J'accepte le fait que la voiture soit esthétiquement "cool". Et, comme pour la Porsche 911, le travail des ingénieurs de Nissan a fait de cette voiture à centre de gravité élevé une machine qui brille vraiment lorsqu'il s'agit de conduire sur la route ou de se déplacer en ville.

Si vous êtes amoureux de l'esthétique du crossover, vous devrez peut-être tenir compte d'une autre facette, à savoir le "prescripteur d'achat". En discutant avec plusieurs vendeurs de différentes marques, j'ai toujours constaté une réalité sexiste. En fait, je n'ai pas l'habitude de croire ou d'aimer énoncer des critères disparates pour les deux sexes, mais c'est une réalité que les crossovers, et surtout le Qashqai ou le Juke, plaisent, et beaucoup, aux femmes. Et elles ont l'avantage d'offrir en même temps un look suffisamment "macho" pour plaire aux hommes.

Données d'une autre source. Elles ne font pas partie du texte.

(* ===== verification/Gui.v ===== *)
(** * Gui: the form

    [MovieRecommenderGUI] of [src/Movie_recommender_GUI.py] is a window with
    two radio buttons, two read-only lists (the users and the movies), an
    entry for the number of recommendations, a text box for the result and
    five buttons.  The button "Rate a New Movie" opens a dialog with a
    read-only list of the movies the selected user has not rated, an entry
    and a button; several dialogs can be open at once.

    The state [gui] is the fields of the object, the text of the widgets,
    the open dialogs and what has been shown to the operator (message
    boxes and plots).  Each callback is a program in the monad [io] of
    [Io] over that state; an exception raised by a callback ends the
    callback and leaves the state as it was at that point, as Tk does.
    What the operator does is an [action]; [enabled] says which actions the
    widgets allow (a read-only list only offers its values), and [step] is
    the transition relation of the form.

    [IntVar.get] and [float] are parameters of the model.

    The form refines the store [form_store] of [Store] with stuttering,
    and from every state of the invariant a missing rating can be stored
    ([rate_actions]).  A dialog that stays open keeps its user and its list
    of movies: [dialog_submit_replaces] shows that its button then sets the
    cell whatever was stored in it meanwhile.

    The dialog and the recommender are composed through the event loop:
    with the collaborative filter a click on "Get Recommendations" never
    fails once the count is read and lists only movies the selected user
    has not rated ([recommend_click_only_unrated]); after the operator
    rated a movie, the next click does not list it
    ([rated_movie_not_listed]).  The click changes nothing but the result
    box ([recommend_click_box_only]), and a text the dialog refuses leaves
    everything but the message shown as it was
    ([submit_rating_refused]). *)

From Stdlib Require Import ZArith.
From stdpp Require Import list strings pretty relations.
From S2P Require Import Prelude Scalar Frame Similarity Collaborative.
From S2P Require Import Content Rating Store Io.

Local Open Scope string_scope.
Local Open Scope list_scope.

(** The dialog of [rate_new_movie]: the user it was opened for, the movies
    it offers, the movie selected and the text of the entry. *)
Record dialog : Type := mkDialog {
  dlg_user : string;
  dlg_movies : list string;
  dlg_movie_var : string;
  dlg_rating_var : string
}.

(** What the form shows besides its own widgets. *)
Inductive display (T : Type) : Type :=
| ShowInfo (title message : string)
| ShowError (title message : string)
| ShowRated (user movie : string) (rating : T)
| Heatmap (matrix : DataFrame T) (title : string) (labels : list string)
| BarChart (ratings : DataFrame T).
Arguments ShowInfo {T} title message.
Arguments ShowError {T} title message.
Arguments ShowRated {T} user movie rating.
Arguments Heatmap {T} matrix title labels.
Arguments BarChart {T} ratings.

Record gui (T : Type) : Type := mkGui {
  movies_df : DataFrame string;
  ratings_df : DataFrame T;
  genre_matrix : DataFrame Z;
  filter_type : string;
  user_values : list string;   (* the values of the list of users *)
  user_var : string;
  movie_values : list string;   (* the values of the list of movies *)
  movie_var : string;
  top_n_var : string;   (* the text of the entry bound to the IntVar *)
  result_box : string;
  dialogs : list dialog;   (* the open dialogs *)
  displayed : list (display T)   (* message boxes and plots, oldest first *)
}.
Arguments mkGui {T} _ _ _ _ _ _ _ _ _ _ _ _.
Arguments movies_df {T} _.
Arguments ratings_df {T} _.
Arguments genre_matrix {T} _.
Arguments filter_type {T} _.
Arguments user_values {T} _.
Arguments user_var {T} _.
Arguments movie_values {T} _.
Arguments movie_var {T} _.
Arguments top_n_var {T} _.
Arguments result_box {T} _.
Arguments dialogs {T} _.
Arguments displayed {T} _.

(** What the operator does. *)
Inductive action : Type :=
| SelectFilter (value : string)
| SelectUser (user : string)
| SelectMovie (movie : string)
| TypeTopN (text : string)
| RecommendClick
| UserUserMatrixClick
| GenreMatrixClick
| UserRatingDistClick
| RateNewMovieClick
| DialogSelectMovie (d : nat) (movie : string)
| DialogTypeRating (d : nat) (text : string)
| DialogSubmit (d : nat).

Section setters.
Context {T : Type}.
Implicit Types (g : gui T).

Definition set_ratings_df (v : DataFrame T) g : gui T :=
  mkGui (movies_df g) v (genre_matrix g) (filter_type g) (user_values g)
    (user_var g) (movie_values g) (movie_var g) (top_n_var g) (result_box g)
    (dialogs g) (displayed g).

Definition set_filter_type (v : string) g : gui T :=
  mkGui (movies_df g) (ratings_df g) (genre_matrix g) v (user_values g)
    (user_var g) (movie_values g) (movie_var g) (top_n_var g) (result_box g)
    (dialogs g) (displayed g).

Definition set_user_var (v : string) g : gui T :=
  mkGui (movies_df g) (ratings_df g) (genre_matrix g) (filter_type g)
    (user_values g) v (movie_values g) (movie_var g) (top_n_var g)
    (result_box g) (dialogs g) (displayed g).

Definition set_movie_var (v : string) g : gui T :=
  mkGui (movies_df g) (ratings_df g) (genre_matrix g) (filter_type g)
    (user_values g) (user_var g) (movie_values g) v (top_n_var g)
    (result_box g) (dialogs g) (displayed g).

Definition set_top_n_var (v : string) g : gui T :=
  mkGui (movies_df g) (ratings_df g) (genre_matrix g) (filter_type g)
    (user_values g) (user_var g) (movie_values g) (movie_var g) v
    (result_box g) (dialogs g) (displayed g).

Definition set_result_box (v : string) g : gui T :=
  mkGui (movies_df g) (ratings_df g) (genre_matrix g) (filter_type g)
    (user_values g) (user_var g) (movie_values g) (movie_var g) (top_n_var
    g) v (dialogs g) (displayed g).

Definition set_dialogs (v : list dialog) g : gui T :=
  mkGui (movies_df g) (ratings_df g) (genre_matrix g) (filter_type g)
    (user_values g) (user_var g) (movie_values g) (movie_var g) (top_n_var
    g) (result_box g) v (displayed g).

Definition set_displayed (v : list (display T)) g : gui T :=
  mkGui (movies_df g) (ratings_df g) (genre_matrix g) (filter_type g)
    (user_values g) (user_var g) (movie_values g) (movie_var g) (top_n_var
    g) (result_box g) (dialogs g) v.

(** [self.result_box.insert(tk.END, s)] *)
Definition insert (s : string) : io (gui T) unit :=
  modify (λ g, set_result_box (result_box g +:+ s) g).

(** A message box or a plot is shown. *)
Definition show (d : display T) : io (gui T) unit :=
  modify (λ g, set_displayed (displayed g ++ [d]) g).

(** [enumerate(l, 1)] *)
Definition enumerate {A} (l : list A) : list (nat * A) :=
  zip (seq 1 (length l)) l.

End setters.

(** ** The callbacks *)

Module Form.
Section callbacks.
Context {T : Type} `{Scalar T}.
Context (getint : string → result Z) (parse_float : string → result T).
Implicit Types (g : gui T).

(** [__init__]: the state of the form when it opens.  The first user and the
    first movie are selected. *)
Definition init (movies_df : DataFrame string) (ratings_df : DataFrame T)
    (genre_matrix : DataFrame Z) : result (gui T) :=
  user ← match columns ratings_df with u :: _ => Ok u | [] => Raise IndexError end;
  movie ← match index movies_df with m :: _ => Ok m | [] => Raise IndexError end;
  Ok (mkGui movies_df ratings_df genre_matrix "Collaborative"
        (columns ratings_df) user (index movies_df) movie "3"
        "Recommendations will appear here." [] []).

(** [recommend_click] *)
Definition recommend_click : io (gui T) unit :=
  modify (set_result_box "");;
  g ← get;
  top_n ← lift (getint (top_n_var g));
  if decide (filter_type g = "Collaborative") then
    let user := user_var g in
    recs ← lift (Collaborative.GUI.recommend_collaborative (ratings_df g) user top_n);
    insert ("Top recommendations for " +:+ user +:+ ":" +:+ nl);;
    for_each (enumerate recs) (λ '(i, movie),
      insert (pretty i +:+ ". " +:+ movie +:+ nl))
  else
    let movie := movie_var g in
    recs ← lift (Content.GUI.recommend_content_based (T:=T) (genre_matrix g) movie top_n);
    insert ("Movies similar to '" +:+ movie +:+ "':" +:+ nl);;
    for_each (enumerate recs) (λ '(i, m),
      genres ← lift (df_loc (movies_df g) m "genre");
      insert (pretty i +:+ ". " +:+ m +:+ " (" +:+ genres +:+ ")" +:+ nl)).

(** [user_user_matrix_click] *)
Definition user_user_matrix_click : io (gui T) unit :=
  g ← get;
  let user_sim_matrix := Collaborative.Main.user_sim_matrix (ratings_df g) in
  show (Heatmap user_sim_matrix "User-User Similarity Matrix"
          (columns user_sim_matrix)).

(** [genre_matrix_click] *)
Definition genre_matrix_click : io (gui T) unit :=
  g ← get;
  let genre_sim_matrix :=
    mkDataFrame (index (genre_matrix g)) (index (genre_matrix g))
      (cosine_similarity (to_float_rows (values (genre_matrix g)))) in
  show (Heatmap genre_sim_matrix "Movie-Genre Similarity Matrix"
          (columns genre_sim_matrix)).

Ainsi, lorsque votre beau-frère cherche une voiture à acheter et qu'il établit sa liste mentale de six voitures à regarder, lorsqu'il les met en relation avec les favoris de votre sœur, il se rendra compte que son achat sera un crossover. Selon les études de marketing, il arrive souvent que l'homme à la maison fasse la liste des "possibilités", mais c'est la femme qui finit par être décisive pour choisir parmi ces possibilités "la voiture à acheter". Et le Qashqai en bénéficie certainement, comme la quasi-totalité du mouvement crossover.

Dans son segment, le Qashqai est "le bon garçon qui fait tout bien", tout comme la Golf dans son segment de marché, et c'est là que réside son succès.

Pour en revenir à la question principale qui consiste à tirer des conclusions de ce 163 ch particulier, je dirai plus ou moins la même chose que ce que je vous ai dit dans le contact original : il a une cinquième et une sixième vitesse qui sont trop longues. J'ai constaté que la consommation moyenne de carburant était nettement inférieure à celle du jour de la présentation, avec moins de sept litres de carburant mélangés à tous les types de conduite. La différence avec le diesel de 130 ch est donc de moins de deux litres aux 100 kilomètres.

Avec cette distance, et sachant que le diesel est nettement plus cher, à moins que vous ne fassiez "beaucoup de kilomètres", mais beaucoup de kilomètres (35 000 km par an ?), je vous encouragerais à opter pour l'essence, car elle est plus fine et beaucoup plus silencieuse.

Si vous voulez explorer la campagne, cherchez ailleurs. Et si vous recherchez une variante tout temps, vous devrez vous tourner vers le diesel, car cette essence n'est pas proposée avec quatre roues motrices.

Quoi qu'il en soit, si je devais réduire le Qashqai, en général, à une seule phrase, je dirais "le Qashqai est le Golf des crossovers, il n'excelle dans rien, il n'échoue dans rien, il est bon dans tout, sans briller dans un aspect particulier au détriment des autres". Je vous dirais aussi que moi, qui ai de l'essence dans les veines, j'opterais d'abord pour le CX-5 essence de 165 ch (23.625€), pour avoir "un peu plus de dynamisme", même si esthétiquement je le trouve moins beau à l'extérieur (même si je l'aime plus à l'intérieur).